Thinks they’re cool. But damnéd 
Ds adorn his report card 
like spells on the breath of witches
or stubborn spots on a lady’s hands.
So when their teacher assigns a paper 
to discuss a book 
the students have never read, 
Emmett picks Hamlet
“But you already read that,”
my son with his ethics in tow 
and clever 4.0 says. 
“I know,” Emmett says, his brilliant 
method burning through the mask 
of his matter-of-fact madness. 
“And she’d never believe it.”

 

Windfall

Hurricane Ike swept through Ohio like a pushy relative
elbowing everyone as he proclaimed his politics. 
A whole lot of hot air.

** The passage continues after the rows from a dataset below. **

(** [(present, reported)]. *)
Definition ArtifactPresent (s : FixState) : bool * bool :=
  if String.eqb s StateNotFixed then (false, true)
  else if contains [StateNeedsScope; StateFixed; StateFixedNewFailure; StateFlaky; StateUnverifiable;
                    StateRegressed; StateTakenOver; StateClosedUnmerged; StateMerged] s then (true, true)
  else (false, false).

Definition MeterOutcome (s : FixState) (modelTokens : Z) : Outcome * bool :=
  let '(present, reported) := ArtifactPresent s in
  if negb reported then ("", false)
  else (Classify (mkSignals false false false false present modelTokens), true).

Definition VerdictOutcome (v : Verdict) (modelTokens : Z) : Outcome * bool :=
  let '(s, known) := StateFor v in
  if negb known then ("", false) else MeterOutcome s modelTokens.

(** ** The target set (target.go) *)

Record JobFailureKey := mkJobFailureKey {
  k_Stage : string;
  k_Name : string;
  k_FailureReason : string;
  k_ErrorSignature : string;
}.
#[export] Instance JobFailureKey_eq_dec : EqDecision JobFailureKey.
Proof. solve_decision. Defined.

Record RecordedJob := mkRecordedJob {
  rj_Name : string;
  rj_Stage : string;
  rj_FailureReason : string;
  rj_ErrorSignature : string;
  rj_AllowFailure : bool;
  rj_Generic : bool;
  FactsRecorded : bool;
}.

Record Target := mkTarget { t_Key : JobFailureKey; t_Generic : bool }.
Definition t_Name (t : Target) : string := k_Name (t_Key t).

Inductive target_problem :=
| CitesNoJob (name : string)
| RecordedTimes (name : string) (n : Z)
| NoFacts (name : string).

Definition key_of (j : RecordedJob) : JobFailureKey :=
  mkJobFailureKey (rj_Stage j) (rj_Name j) (rj_FailureReason j) (rj_ErrorSignature j).

(** One round of the loop over the cited names. *)
Definition target_step (jobs : list RecordedJob)
    (acc : gset string * (list Target * list target_problem)) (name : string) :
    gset string * (list Target * list target_problem) :=
  let '(seen, (targets, problems)) := acc in
  if decide (name ∈ seen) then acc
  else
    ({[name]} ∪ seen,
     match List.filter (λ j, String.eqb (rj_Name j) name) jobs with
     | [] => (targets, problems ++ [CitesNoJob name])
     | [j] =>
         if rj_AllowFailure j then (targets, problems)
         else if negb (FactsRecorded j) then (targets, problems ++ [NoFacts name])
         else (targets ++ [mkTarget (key_of j) (rj_Generic j || String.eqb (rj_ErrorSignature j) "")], problems)
     | found => (targets, problems ++ [RecordedTimes name (Z.of_nat (length found))])
     end).

Definition TargetSet (jobs : list RecordedJob) (evidenceJobs : list string) :
    list Target * list target_problem :=
  (fold_left (target_step jobs) evidenceJobs (∅, ([], []))).2.

(** ** Eligibility (eligible.go) *)

Definition ClassCode := "code".
Definition ClassTest := "test".
Definition ClassConfiguration := "configuration".
Definition FixableClasses : list string := [ClassCode; ClassTest; ClassConfiguration].

Definition RunStateDiagnosed := "diagnosed".

Record ConfigFacts := mkConfigFacts {
  Loaded : bool;
  PipelineFixes : bool;
  Pipelines : bool;
  cf_Targets : list string;
  cf_Classes : list string;
  MaxChain : Z;
}.

Record RunFacts := mkRunFacts {
  rf_Read : bool;
  TargetKind : string;
  NoteState : string;
  Open : bool;
  rf_Class : string;
  rf_Targets : list Target;
  TargetProblems : list target_problem;
}.

Record CitedFile := mkCitedFile { ct_Path : string; ct_Class : string }.

Record ScopeFacts := mkScopeFacts { Folded : bool; Envelope : list string; Cited : list CitedFile }.

Record HeadFacts := mkHeadFacts { hf_Read : bool; TargetSHA : string; NewestFailingSHA : string }.

Record CurrentFacts := mkCurrentFacts { cu_Read : bool; FailedKeys : list JobFailureKey }.

Record DedupFacts := mkDedupFacts {
  dd_Read : bool;
  dd_FixState : FixState;
  OpenCauseMRs : Z;
  ClosedUnmergedCauseMRs : Z;
}.

Record SerialFacts := mkSerialFacts { sf_Read : bool; OpenFixMRs : Z; MergedSinceGreen : Z }.

Record EligibleFacts := mkEligibleFacts {
  ef_Config : ConfigFacts;
  ef_Run : RunFacts;
  ef_Scope : ScopeFacts;
  ef_Head : HeadFacts;
  ef_Current : CurrentFacts;
  ef_Dedup : DedupFacts;
  ef_Serial : SerialFacts;
  CorrelationHold : bool;
}.

Abbreviation ReasonCode := string (only parsing).
Definition E1Unread : ReasonCode := "E1.unread".
Definition E1FixesOff : ReasonCode := "E1.pipeline-fixes-off".
Definition E1PipelinesOff : ReasonCode := "E1.pipelines-off".
Definition E2Unread : ReasonCode := "E2.unread".
Definition E2TargetKind : ReasonCode := "E2.target-kind-not-enabled".
Definition E3NoteState : ReasonCode := "E3.run-not-diagnosed".
Definition E3RunClosed : ReasonCode := "E3.run-not-open".
Definition E3NoDiagnosis : ReasonCode := "E3.no-recorded-diagnosis".
Definition E4NeverEligible : ReasonCode := "E4.class-never-eligible".
Definition E4NotEnabled : ReasonCode := "E4.class-not-enabled".
Definition E5NoTargets : ReasonCode := "E5.no-target-jobs".
Definition E5Unjudgeable : ReasonCode := "E5.target-not-judgeable".
Definition E6Unread : ReasonCode := "E6.unread".
Definition E6NoCitedFiles : ReasonCode := "E6.no-cited-files".
Definition E6OutsideEnvelope : ReasonCode := "E6.outside-envelope".
Definition E7Unread : ReasonCode := "E7.unread".
Definition E7HeadMoved : ReasonCode := "E7.head-not-newest-failing".
Definition E8Unread : ReasonCode := "E8.unread".
Definition E8Drifted : ReasonCode := "E8.cause-drifted".
Definition E9Unread : ReasonCode := "E9.unread".
Definition E9FixTerminal : ReasonCode := "E9.fix-terminal".
Definition E9FixInFlight : ReasonCode := "E9.fix-in-flight".
Definition E9ClosedUnmerged : ReasonCode := "E9.closed-unmerged".
Definition E9OpenCauseMR : ReasonCode := "E9.cause-mr-open".
Definition E10Unread : ReasonCode := "E10.unread".
Definition E10OpenFixMR : ReasonCode := "E10.open-fix-mr-on-target".
Definition E11ChainExhausted : ReasonCode := "E11.chain-exhausted".
Definition E12CorrelationHold : ReasonCode := "E12.correlation-hold".

Record Reason := mkReason {
  Code : ReasonCode;
  Note : bool;
  NeedsHuman : bool;
  NeedsScope : bool;
  Unknown : bool;
}.
Definition Reason_zero : Reason := mkReason "" false false false false.

Definition silent (code : ReasonCode) : bool * Reason := (false, mkReason code false false false false).
Definition noted (code : ReasonCode) : bool * Reason := (false, mkReason code true false false false).
Definition unread (code : ReasonCode) : bool * Reason := (false, mkReason code false false false true).
Definition needs_scope (code : ReasonCode) : bool * Reason := (false, mkReason code true true true false).

Definition Eligible (f : EligibleFacts) : bool * Reason :=
  let c := ef_Config f in let r := ef_Run f in let sc := ef_Scope f in let h := ef_Head f in
  let cu := ef_Current f in let d := ef_Dedup f in let se := ef_Serial f in
  if negb (Loaded c) then unread E1Unread
  else if negb (PipelineFixes c) then silent E1FixesOff
  else if negb (Pipelines c) then silent E1PipelinesOff
  else if negb (rf_Read r) then unread E2Unread
  else if negb (contains (cf_Targets c) (TargetKind r)) then silent E2TargetKind
  else if negb (String.eqb (NoteState r) RunStateDiagnosed) then silent E3NoteState
  else if negb (Open r) then silent E3RunClosed
  else if String.eqb (rf_Class r) "" then silent E3NoDiagnosis
  else if negb (contains FixableClasses (rf_Class r)) then noted E4NeverEligible
  else if negb (contains (cf_Classes c) (rf_Class r)) then noted E4NotEnabled
  else if (length (rf_Targets r) =? 0)%nat then noted E5NoTargets
  else if (0 <? length (TargetProblems r))%nat then noted E5Unjudgeable
  else if negb (Folded sc) then unread E6Unread
  else if existsb (λ x, String.eqb (ct_Class x) "") (Cited sc) then unread E6Unread
  else if (length (Cited sc) =? 0)%nat then needs_scope E6NoCitedFiles
  else if existsb (λ x, negb (contains (Envelope sc) (ct_Class x))) (Cited sc) then needs_scope E6OutsideEnvelope
  else if negb (hf_Read h) || String.eqb (TargetSHA h) "" || String.eqb (NewestFailingSHA h) "" then unread E7Unread
  else if negb (String.eqb (TargetSHA h) (NewestFailingSHA h)) then silent E7HeadMoved
  else if negb (cu_Read cu) then unread E8Unread
  else if existsb (λ t, negb (bool_decide (t_Key t ∈ FailedKeys cu))) (rf_Targets r) then noted E8Drifted
  else if negb (dd_Read d) || (negb (String.eqb (dd_FixState d) "") && negb (KnownState (dd_FixState d)))
  then unread E9Unread
  else if negb (String.eqb (dd_FixState d) "") && Terminal (dd_FixState d) then silent E9FixTerminal
  else if negb (String.eqb (dd_FixState d) "") then silent E9FixInFlight
  else if negb (ClosedUnmergedCauseMRs d =? 0) then noted E9ClosedUnmerged
  else if negb (OpenCauseMRs d =? 0) then silent E9OpenCauseMR
  else if negb (sf_Read se) then unread E10Unread
  else if negb (OpenFixMRs se =? 0) then silent E10OpenFixMR
  else if MaxChain c <=? MergedSinceGreen se then (false, mkReason E11ChainExhausted true true false false)
  else if CorrelationHold f then noted E12CorrelationHold
  else (true, Reason_zero).

(** ** Who pays for a climb *)

Lemma Classify_climbs g :
  Classify g = OutcomeGateFailed → sg_Aborted g = false ∧ ReservationExpired g = false ∧
    ArtifactUnknown g = false ∧ SpendStale g = false ∧ sg_ArtifactPresent g = false ∧ 0 < ModelTokens g.
Proof. destruct g as [[] [] [] [] [] n]; unfold Classify; cbn; try done. by destruct (Z.leb_spec n 0). Qed.

Definition unreported : list FixState :=
  [StateProposing; StateAwaitingRun; StateVerifying; StateDenied; StateConfirmed; StateRecurred].

Lemma MeterOutcome_unreported s tokens : s ∈ unreported → MeterOutcome s tokens = ("", false).
Proof.
  unfold unreported. rewrite !elem_of_cons, elem_of_nil. intros Hs. by repeat destruct Hs as [->|Hs].
Qed.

Blowing hard.

A storm with no reward of rain. 

In the orchard next door, apples 
shook from their branches in heaps 
of red and green. 

A sudden harvest, profuse with violence.

My kids helped the neighbors bag the fruit
eager to risk the 70 mph wind ripping 
siding from houses, peeling

shingles from roofs like skin. 

My sprained ankle held me back.
I watched from my window as the empty
tongue of the tempest grew loud

raging against the rescuers, bare-handed and brave.